Teknoloji

İran sosyal medya paylaşımı nedeniyle verilen ölüm cezasının infazına hazırlanıyor

soheil-arabi-031214

30 yaşındaki İranlı fotoğrafçı ve blogger Soheil Arabi, “Facebook’ta Hz. Muhammed’i aşağılamak” suçlamasıyla ölüm cezasına çarptırılmıştı. Arabi’nin ölüme mahkum edilmesi gözlerin tekrar İran’ın kötü insan hakları siciline çevrilmesini sağlarken, Arabi’nin avukatları da hukuk mücadelesini sürdürmeye çalışıyor. Geçtiğimiz ağustos ayındaki mahkemede avukatları Arabi’nin söz konusu paylaşımı kötü bir psikolojik koşul altında yaptığını ve Arabi’nin eyleminin başkalarıyla görüş paylaşmaktan ibaret olduğunu belirtmişlerdi. Ancak avukatların yaptığı itirazı reddeden yüksek mahkeme, Arabi hakkındaki suçlamalar arasına “Dünya’ya yolsuzluk tohumları ekme”yi de ekledi. Arabi’nin avukatları bunun da ölümle cezalandıran bir suç olduğunu ve affedilmediğinin altını çizdiler.

İnsan hakları örgütü Human Rights Watch, bu hafta içinde İran hükümetine Arabi’nin ölüm cezasının durdurulması için çağrıda bulunsa da, hükümet yetkilileri geri adım atmadı. Geçtiğimiz pazartesi günü gazetecilere konuşan İran Adalet Bakanvekili Gholam Ali Mohseni Ejei, ortada henüz bir af olmadığını, ancak Arabi’nin davasının yeniden değerlendirilmesi için kendilerine ulaşan bir talep olduğunu belirtti.

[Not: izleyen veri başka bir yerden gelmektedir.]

(** The entry of a request, once its data was read. *)
Lemma mk_entry_defined junk time segs t :
  req_fits t -> let e := mk_entry junk time segs t in
  (compared e = true -> e_byte e + e_bytes e <= CORE_REQ_BYTES)
  /\ (e_is_amo e || e_is_amo_sc e = true ->
      length (e_wdata e) = Z.to_nat CORE_REQ_WORDS /\ length (e_be e) = Z.to_nat CORE_REQ_WORDS)
  /\ (e_is_amo e = true -> forall x y b, is_Some (core_compute_amo (e_op e) x y b)).
Proof.
  intros Hf e. unfold e, compared, e_byte. simpl. split_and!.
  - exact Hf.
  - intros H. destruct (is_amo t), (is_amo_sc t); try done; rewrite ?orb_true_r; simpl;
      by rewrite length_core_words, length_core_bes.
  - intros H x y b. by apply amo_op_defined.
Qed.

Lemma set_atomic_defined a err e :
  (err = true -> e_is_error e = true) -> compared e = false \/ err = e_is_error e ->
  entry_defined e -> entry_defined (set_atomic a err e).
Proof.
  intros He Hc [H1 H2 H3 H4]. constructor; simpl; try done.
  intros Hx Herr. change (compared e = true) in Hx. destruct Hc as [Hc | ->]; [congruence|by apply H2].
Qed.

(** ** The handler of requests *)

Lemma expect_data_runs addr e s (Q : inflight_entry_t -> scoreboard -> Prop) :
  (forall rdata rv, (Z.to_nat CORE_REQ_BYTES <= length rdata)%nat -> (Z.to_nat CORE_REQ_WORDS <= length rv)%nat ->
     Q (set_rdata rdata rv e) s) ->
  runs (expect_data (align_to addr CORE_REQ_BYTES) e) s Q.
Proof using Hdiv Hword Hwords.
  intros HQ. destruct (expect_data_spec Hword Hwords Hdiv addr e s) as (rdata & rv & Hx & Hexp).
  unfold runs. rewrite Hx. pose proof (req_bytes_8 Hword) as [Hb _]. unfold CORE_REQ_WORDS in *.
  destruct (Hexp (CORE_REQ_BYTES - 1)) as (x & v & Hl & Hr & _); [lia|]. simpl in Hl, Hr.
  apply lookup_lt_Some in Hl, Hr. apply HQ; [lia|].
  assert ((CORE_REQ_BYTES - 1) / 8 = HPDCACHE_REQ_WORDS - 1) as E by (rewrite Hb; Z.to_euclidean_division_equations; lia).
  rewrite E in Hr. lia.
Qed.

Lemma finish_runs req addr e s :
  (is_store req = true -> length (e_wdata e) = Z.to_nat CORE_REQ_WORDS /\ length (e_be e) = Z.to_nat CORE_REQ_WORDS) ->
  entry_defined e -> entries_defined s ->
  runs (core_req_finish req (align_to addr CORE_REQ_BYTES) e) s (fun _ => entries_defined).
Proof using Hdiv Hword Hwords.
  intros Hst He Hs. unfold core_req_finish. pose proof (req_bytes_8 Hword) as [Hb Hb'].
  apply runs_bind, runs_when.
  - intros [Hstore _]%andb_prop. destruct (Hst Hstore) as [Hw Hbe]. rewrite Hb'. unfold CORE_REQ_WORDS in *.
    destruct (ram_write_bytes Hword Hwords Hdiv s (bytes_of_words (e_wdata e)) (e_be e) addr) as (r & Hr & _);
      [rewrite length_bytes_of_words, Hw; lia|done|].
    unfold runs. rewrite Hr. destruct (req_need_rsp req); [|done]. by apply map_Forall_insert_2.
  - intros _. destruct (req_need_rsp req); [|done]. by apply map_Forall_insert_2.
Qed.

Lemma store_words junk time segs t :
  is_store t = true -> let e := mk_entry junk time segs t in
  length (e_wdata e) = Z.to_nat CORE_REQ_WORDS /\ length (e_be e) = Z.to_nat CORE_REQ_WORDS.
Proof. intros H e. unfold e. simpl. rewrite H. simpl. by rewrite length_core_words, length_core_bes. Qed.

(** The reservation changes an entry by its atomicity and, for an SC, its error. *)
Lemma lrsc_update_entry req e l :
  (lrsc_update req e l).1 = e \/
  is_amo_sc req = true /\ exists b err, (lrsc_update req e l).1 = set_atomic b (e_is_error e && err) e.
Proof.
  unfold lrsc_update. cbv zeta.
  destruct (is_amo req || is_amo_sc req || is_store req); [|by left]. simpl.
  destruct (is_amo_sc req); [right; eauto|by left].
Qed.

Lemma sc_kinds req :
  is_amo_sc req = true -> is_load req = false /\ is_amo req = false /\ is_amo_lr req = false.
Proof. unfold is_load, is_amo, is_amo_lr, is_amo_sc. intros H%Z.eqb_eq. by rewrite H. Qed.
Lemma core_req_total junk t s :
  req_good region t -> sb_errorsegs s = Some segs -> inflight_m s !! req_tid t = None ->
  lrsc_wf (lrsc_buf_m s) -> (is_atomic_op t = true -> inflight_amo_req_m s = []) ->
  total (core_req_process junk t) s (fun _ => accepted t s).
Proof using All.
  intros Hg Hsegs Hid Hwf Hfifo. destruct req_bytes_8' as [Hb' Hb]. unfold core_req_process.
  apply total_bind, total_modify, total_bind.
  apply (total_weaken _ _ (fun _ s1 => exists c, s1 = set_count c s)).
  2: { apply total_when; intros _; [apply total_modify|]; by eexists. }
  intros [] s1 [c ->]. apply total_bind, total_get.
  change (inflight_m (set_count c _)) with (inflight_m s). rewrite Hid, bool_decide_false by by intros [? ?].
  destruct (is_cmo t && negb (req_need_rsp t)) eqn:Hcmo.
  { apply andb_prop in Hcmo as [Hc Hn%negb_true_iff]. destruct (cmo_kinds t Hc) as (K1 & K2 & K3 & K4 & K5).
    apply total_modify. constructor; simpl; unfold reserve; rewrite ?Hn, ?K2, ?K3, ?K4, ?K5; done. }
  cbv zeta. rewrite Hb'. fold (req_base t). set (s1 := set_count c s).
  change (sb_errorsegs s1) with (sb_errorsegs s). rewrite Hsegs.
  set (e := mk_entry junk _ (Some segs) t). set (hit := holds t (reserved (lrsc_buf_m s))).
  assert (e_is_error e = req_error segs t) as Herr by reflexivity.
  apply total_bind.
  apply (total_weaken _ _ (fun e1 s' => s' = s1 /\ e_is_error e1 = req_error segs t
    /\ (exists rdata rv, e1 = set_rdata rdata rv e)
    /\ (is_load t || is_amo t || is_amo_lr t = true -> req_error segs t = false ->
        expects e1 (fun k => sb_byte s (req_base t + k))))).
  2: { rewrite Herr. destruct (negb (req_error segs t) && _) eqn:Hrd.
    - destruct (expect_data_spec Hword Hwords Hdiv (req_addr t) e s1) as (rdata & rv & Hx & Hexp).
      unfold total. fold (req_base t) in Hx, Hexp. rewrite Hx. split_and!; [done|done|by eexists _, _|]. intros _ _. exact Hexp.
    - apply total_ret. split_and!; [done|done|by exists (e_rdata e), (e_rv e); destruct e|].
      intros Hk Hne. exfalso. rewrite Hne in Hrd. simpl in Hrd.
      destruct (is_load t), (is_amo t), (is_amo_lr t); done. }
  intros e1 s' (-> & He1 & (rdata & rv & Ee) & Hexp). apply total_bind, total_get.
  change (lrsc_buf_m s1) with (lrsc_buf_m s).
  destruct (lrsc_effect t e1 (lrsc_buf_m s) Hg Hwf) as (Hr & Hw & He2); [by rewrite Ee|by rewrite Ee|done|].
  destruct (lrsc_update t e1 (lrsc_buf_m s)) as [e2 l]. simpl in Hr, Hw, He2. fold hit in He2.
  apply total_bind, total_modify.
  assert (entry_of t hit (fun k => sb_byte s (req_base t + k)) e2) as Hent.
  { rewrite He2. clear He2. subst e1. by apply built_entry. }
  apply (core_req_end_total t hit); [done|done|apply Hent| |intros Hst; apply (eo_data _ _ _ _ Hent); by rewrite Hst| |].
  { unfold uses_memory. destruct (is_amo_sc t) eqn:Es; [by rewrite (eo_atomic _ _ _ _ Hent Es)|done]. }
  { intros Hu. simpl. rewrite Hfifo; [simpl; unfold AMO_FIFO_SIZE; lia|]. unfold uses_memory in Hu. unfold is_atomic_op.
    destruct (is_amo t), (is_amo_lr t), (is_amo_sc t); done. }
  intros r Hram. simpl in Hram.
  pose proof (no_response_no_memory t hit Hg) as Hnr.
  destruct (req_need_rsp t) eqn:Hn; [|rewrite Hnr by done]; destruct (uses_memory t hit) eqn:Hu; constructor; simpl;
    try done; rewrite ?Hn; fold hit; try (by split); try (by eexists; split_and!; [exact Hent|done|rewrite ?Hu, ?app_nil_r; done]).
Qed.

Çevrim içi ortamda yapılan paylaşımlar üzerinden sert yaptırımlar uygulayan İran, bu konudaki tutumunu biraz daha katılaştırmış durumda. Sınır Tanımayan Muhabirler tarafından hazırlanan rapora göre, temmuz ayı itibarıyla toplam 65 gazeteci, blogger ve aktivist çevrim içi aktiviteleri nedeniyle tutuklu durumda. Geçtiğimiz mayıs ayında 7 kişi Pharrell Williams’ın “Happy” şarkısı eşliğinde dans edip videolarını internete yükledikleri için tutuklanmış, 91 kırbaç ve 1 yıl hapis cezasına çarptırılmıştı. Temmuz ayında ise sekiz İranlı, Facebook üzerinden devlet aleyhinde propaganda yaptıkları suçlamasıyla toplamda 127 yıl hapse mahkum edilmişti.

İran Cumhurbaşkanı Hasan Ruhani, geçtiğimiz yaz yaptığı bir açıklamada İran’ın katı internet sansüründen vazgeçmesi gerektiğini belirtmiş ve sosyal medyayla ilgili kısıtlamaların da kalkması gerektiğini ifade etmişti. Bu açıklama Ruhani’yi ülkenin dini lideri Ayetullah Hamaney ile karşı karşıya getirmişti. Oldukça aktif bir Twitter kullanıcısı olan Hamaney, bu tutumunun tam tersine internet üzerindeki kısıtlamaların sürdürülmesi gerektiğini savunmuştu.

Arabi’nin eşi Nesteren Naimi, kocasının İran Devrim Muhafızları’nın baskısı nedeniyle kabul ettiğini öne sürdü. Naimi de 2013’ün kasım ayında eşiyle birlikte tutuklanmış, ancak bir süre sonra serbest bırakılmıştı. Arabi aynı Facebook paylaşımları yüzünden açılan başka bir davada da 3 yıl hapis cezasına çarptırılmıştı.

Amnesty International’dan yapılan açıklamada, Arabi’nin “Hz. Muhammed’i aşağılamak” suçlamasıyla ölüm cezasına çarptırılan ikinci İranlı olduğu ifade edildi. Geçtiğimiz ağustos ayında Ruhullah Tavana isimli bir mühendis, videoda Hz. Muhammed’e hakaret ettiği gerekçesiyle idama mahkum edilmişti. Diğer insan hakları örgütleri gibi, Amnesty International da Arabi’nin idamının durdurulması için çağrıda bulundu.